Ce qu'il faut retenir
- Le melon et la pastèque, souvent consommés en fin de repas, peuvent peser sur la digestion si certains principes ne sont pas respectés
- Une nutritionniste met en garde contre une erreur fréquente qui favorise les ballonnements et l’acidité gastrique
- L’association de ces fruits avec d’autres aliments ou à un moment inapproprié du repas est pointée du doigt
L’été rime souvent avec repas légers et fruits gorgés d’eau, et le melon comme la pastèque en sont les ambassadeurs. Pourtant, leur consommation en fin de repas, alors que la digestion est déjà en cours, peut s’avérer contre-productive. Céline Lefrancq, nutritionniste citée par Top Santé, explique que « ces fruits, bien que riches en eau et en nutriments, contiennent des sucres et des fibres qui, lorsqu’ils sont associés à d’autres aliments en cours de digestion, peuvent fermenter et provoquer des ballonnements ».
Pour éviter ces désagréments, la spécialiste recommande de les consommer de préférence en début de repas ou à distance des autres plats. « Un grand bol de melon ou de pastèque en dessert peut sembler léger, mais il peut peser lourd sur la digestion », précise-t-elle. Cette habitude, bien que répandue, n’est donc pas sans conséquence pour le confort digestif, surtout chez les personnes sensibles aux troubles gastriques.
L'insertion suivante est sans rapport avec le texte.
Definition validate (self : Catalog) : result EngineError unit :=
  _ ← foldM validate_table ∅ (btree_map_iter (tables self));
  _ ← ensure (bool_decide (expected_table_names self = table_names self))
        (InvalidSnapshot "table-name lookup does not match table metadata");
  _ ← foldM (validate_index self) ∅ (btree_map_iter (indexes self));
  ensure (bool_decide (expected_index_names self = index_names self))
    (InvalidSnapshot "index-name lookup does not match index metadata").

End Cat.

(** ** The invariant of a catalog *)

(** [names] is the name lookup of the metadata map [m]. *)
Definition names_of {V} (name : V → string) (m : gmap Z V) (names : gmap string Z) : Prop :=
  ∀ n id, names !! n = Some id ↔ ∃ v, m !! id = Some v ∧ normalize (name v) = n.

Definition index_meta_ok (c : Catalog) (i : IndexMeta) : Prop :=
  i_id i ≠ 0 ∧ valid_identifier (i_name i) = true
  ∧ ∃ t, tables c !! i_table_id i = Some t ∧ i_column i < zlen (columns (t_schema t)).

Record cat_wf (c : Catalog) : Prop := {
  cat_tables : ∀ id t, tables c !! id = Some t → t_id t = id ∧ Table.validate t = Ok tt;
  cat_table_names : names_of t_name (tables c) (table_names c);
  cat_indexes : ∀ id i, indexes c !! id = Some i → i_id i = id ∧ index_meta_ok c i;
  cat_index_names : names_of i_name (indexes c) (index_names c)
}.

(** *** [validate] decides the invariant *)

Section Names.
Context {V : Type} (name : V → string) (ident : V → Z).

(** One turn of the validation loops: a check, then a fresh name. *)
Context (turn : gset string → Z * V → result EngineError (gset string)) (check : Z * V → Prop).
Hypothesis turn_ok : ∀ names p names',
  turn names p = Ok names' ↔
  check p ∧ (normalize (name p.2) ∉ names) ∧ names' = {[normalize (name p.2)]} ∪ names.

Lemma names_loop names l :
  is_ok (foldM turn names l) = true ↔
  Forall check l ∧ NoDup ((λ p, normalize (name p.2)) <$> l)
  ∧ Forall (λ p, normalize (name p.2) ∉ names) l.
Proof.
  revert names. induction l as [|p l IH]; intros names; cbn [foldM].
  { split; [|done]. intros _. split_and!; constructor. }
  rewrite fmap_cons, NoDup_cons, !Forall_cons, list_elem_of_fmap.
  destruct (turn names p) as [names'|e] eqn:Ht; cbn [mbind result_bind].
  - apply turn_ok in Ht as (Hc & Hn & ->). rewrite IH, !Forall_forall. set_solver.
  - split; [done|]. intros ((Hc & _) & _ & (Hn & _)).
    assert (Err e = Ok ({[normalize (name p.2)]} ∪ names)) as Hbad by (rewrite <- Ht; by apply turn_ok).
    done.
Qed.

Definition expected (m : gmap Z V) : gmap string Z :=
  list_to_map (reverse ((λ v, (normalize (name v), ident v)) <$> (btree_map_iter m).*2)).

Lemma names_validated (m : gmap Z V) (names : gmap string Z) :
  (∀ id v, m !! id = Some v → ident v = id) →
  NoDup ((λ p, normalize (name p.2)) <$> btree_map_iter m) ∧ expected m = names
  ↔ names_of name m names.
Proof.
  intros Hid.
  assert (∀ n id, (n, id) ∈ ((λ v, (normalize (name v), ident v)) <$> (btree_map_iter m).*2)
                  ↔ ∃ v, m !! id = Some v ∧ normalize (name v) = n) as Hin.
  { intros n id. rewrite list_elem_of_fmap. setoid_rewrite list_elem_of_fmap. split.
    - intros (v & Heq & [k v'] & -> & Hp). cbn in *. apply elem_of_btree_map_iter in Hp.
      simplify_eq. rewrite (Hid _ _ Hp). eauto.
    - intros (v & Hv & <-). exists v. rewrite (Hid _ _ Hv). split; [done|].
      exists (id, v). split; [done|]. by apply elem_of_btree_map_iter. }
  assert (((λ v, (normalize (name v), ident v)) <$> (btree_map_iter m).*2).*1
          = (λ p, normalize (name p.2)) <$> btree_map_iter m) as Hfst.
  { by rewrite <- !list_fmap_compose. }
  split.
  - intros [Hnd <-] n id. rewrite <- Hin. unfold expected.
    rewrite <- elem_of_list_to_map; [by rewrite elem_of_reverse|].
    by rewrite fmap_reverse, reverse_Permutation, Hfst.
  - intros Hno.
    assert (NoDup ((λ p, normalize (name p.2)) <$> btree_map_iter m)) as Hnd.
    { apply NoDup_fmap_2_strong; [|].
      - intros [k v] [k' v'] Hp%elem_of_btree_map_iter Hp'%elem_of_btree_map_iter Hn. cbn in Hn.
        pose proof (proj2 (Hno _ _) (ex_intro _ v (conj Hp eq_refl))) as H1.
        pose proof (proj2 (Hno _ _) (ex_intro _ v' (conj Hp' eq_refl))) as H2.
        rewrite Hn in H1. simplify_eq. done.
      - unfold btree_map_iter. rewrite merge_sort_Permutation. apply NoDup_map_to_list. }
    split; [done|]. apply map_eq. intros n. apply option_eq. intros id. rewrite (Hno n id), <- Hin.
    unfold expected. rewrite <- elem_of_list_to_map; [by rewrite elem_of_reverse|].
    by rewrite fmap_reverse, reverse_Permutation, Hfst.
Qed.
End Names.

Lemma validate_table_turn names p names' :
  Cat.validate_table names p = Ok names' ↔
  (t_id p.2 = p.1 ∧ Table.validate p.2 = Ok tt) ∧ (normalize (t_name p.2) ∉ names)
  ∧ names' = {[normalize (t_name p.2)]} ∪ names.
Proof.
  destruct p as [id t]. unfold Cat.validate_table, ensure; cbn.
  destruct (Z.eqb_spec id (t_id t)); cbn; [|naive_solver].
  destruct (Table.validate t) as [[]|]; cbn; [|naive_solver].
  case_bool_decide; cbn; naive_solver.
Qed.

Lemma validate_index_turn c names p names' :
  Cat.validate_index c names p = Ok names' ↔
  (i_id p.2 = p.1 ∧ index_meta_ok c p.2) ∧ (normalize (i_name p.2) ∉ names)
  ∧ names' = {[normalize (i_name p.2)]} ∪ names.
Proof.
  destruct p as [id i]. unfold Cat.validate_index, validate_identifier, index_meta_ok, ensure, ok_or; cbn.
  destruct (Z.eqb_spec id (i_id i)); cbn; [|naive_solver].
  destruct (Z.eqb_spec (i_id i) 0); cbn; [naive_solver|].
  destruct (valid_identifier (i_name i)); cbn; [|naive_solver].
  destruct (tables c !! i_table_id i) as [t|]; cbn; [|naive_solver].
  destruct (Z.leb_spec (zlen (columns (t_schema t))) (i_column i)); cbn; [naive_solver lia|].
  case_bool_decide; cbn; naive_solver.
Qed.

Lemma forall_iter {V} (P : Z * V → Prop) (m : gmap Z V) :
  Forall P (btree_map_iter m) ↔ ∀ id v, m !! id = Some v → P (id, v).
Proof.
  rewrite Forall_forall. split.
  - intros HP id v Hv. apply HP. by apply elem_of_btree_map_iter.
  - intros HP [id v] Hp. apply HP. by apply elem_of_btree_map_iter.
Qed.

Lemma is_ok_bind {E A B} (r : result E A) (f : A → result E B) :
  is_ok (r ≫= f) = true ↔ ∃ a, r = Ok a ∧ is_ok (f a) = true.
Proof. destruct r; cbn; naive_solver. Qed.

Lemma is_ok_ensure {E} c (e : E) : is_ok (ensure c e) = true ↔ c = true.
Proof. by destruct c. Qed.

Lemma cat_validate_wf c : is_ok (Cat.validate c) = true ↔ cat_wf c.
Proof.
  unfold Cat.validate.
  pose proof (names_loop t_name Cat.validate_table _ validate_table_turn ∅ (btree_map_iter (tables c))) as Ht.
  pose proof (names_loop i_name (Cat.validate_index c) _ (validate_index_turn c) ∅ (btree_map_iter (indexes c))) as Hi.
  rewrite forall_iter in Ht. rewrite forall_iter in Hi.
  assert (∀ A (l : list A) (f : A → string), Forall (λ p, f p ∉ (∅ : gset string)) l) as Hemp.
  { intros. apply Forall_forall. set_solver. }
  split.
  - rewrite is_ok_bind. intros (n1 & H1 & Hx). rewrite is_ok_bind in Hx.
    destruct Hx as (? & He1%ensure_Ok & Hx). rewrite is_ok_bind in Hx.
    destruct Hx as (n2 & H2 & He2%is_ok_ensure). bool_prop.
    destruct (proj1 Ht ltac:(by rewrite H1)) as (Hct & Hnt & _).
    destruct (proj1 Hi ltac:(by rewrite H2)) as (Hci & Hni & _). cbn in *.
    split; [done| |done|].
    + apply (names_validated t_name t_id); [naive_solver|done].
    + apply (names_validated i_name i_id); [naive_solver|done].
  - intros [Hct Hnt Hci Hni].
    apply (names_validated t_name t_id) in Hnt as [Hnt Het]; [|naive_solver].
    apply (names_validated i_name i_id) in Hni as [Hni Hei]; [|naive_solver].
    pose proof (proj2 Ht (conj Hct (conj Hnt (Hemp _ _ _)))) as Ht'.
    pose proof (proj2 Hi (conj Hci (conj Hni (Hemp _ _ _)))) as Hi'.
    destruct (foldM Cat.validate_table _ _); [|done]. cbn [mbind result_bind].
    unfold ensure. rewrite !bool_decide_true by done. cbn [mbind result_bind].
    by destruct (foldM (Cat.validate_index c) _ _).
Qed.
Les causes de ces perturbations sont multiples. D’abord, les sucres contenus dans ces fruits, notamment le fructose, sont rapidement absorbés. Lorsqu’ils arrivent dans l’intestin grêle en même temps que d’autres aliments en cours de digestion, leur métabolisme peut être ralenti, favorisant ainsi la fermentation. Ensuite, les fibres, bien qu’essentielles pour la santé, peuvent également jouer un rôle dans ce processus si elles ne sont pas correctement assimilées. Top Santé souligne que « cette fermentation produit des gaz, responsables des ballonnements, et peut aussi augmenter l’acidité gastrique, entraînant des remontées acides ».
Pour limiter ces risques, la nutritionniste propose plusieurs pistes. Elle conseille de consommer ces fruits en collation en milieu de matinée ou d’après-midi, plutôt qu’en fin de repas. Une autre solution consiste à les associer à des aliments facilitant la digestion, comme les protéines maigres ou les graisses saines. « Un morceau de pastèque accompagné d’une poignée d’amandes ou de noix peut équilibrer l’apport en sucres et en fibres », explique-t-elle. Enfin, elle rappelle l’importance de bien mastiquer ces fruits pour faciliter leur digestion et réduire la formation de gaz.
Cette alerte intervient alors que la consommation de melon et de pastèque atteint son pic saisonnier. Selon les données de FranceAgriMer, la production française de melons a atteint près de 300 000 tonnes en 2025, tandis que celle de pastèques dépasse les 200 000 tonnes. Ces chiffres illustrent l’importance de ces fruits dans l’alimentation estivale, mais aussi la nécessité de mieux les intégrer dans les repas pour préserver le confort digestif. Top Santé rappelle que « les troubles digestifs liés à une mauvaise consommation de ces fruits sont fréquents en cette saison, mais peuvent être évités avec des gestes simples ».
En attendant, les nutritionnistes invitent à adopter une approche mesurée. « L’idée n’est pas de se priver de ces fruits, mais de les consommer de manière stratégique », résume Céline Lefrancq. Une recommandation qui pourrait bien s’imposer comme la règle d’or de l’été.
Une bonne digestion repose sur le moment de consommation et l’association avec d’autres aliments. Consommer ces fruits en début de repas ou à distance des autres plats permet d’éviter la fermentation des sucres et des fibres, limitant ainsi les ballonnements et les remontées acides. À l’inverse, les consommer en fin de repas, alors que la digestion est déjà en cours, peut perturber le processus digestif.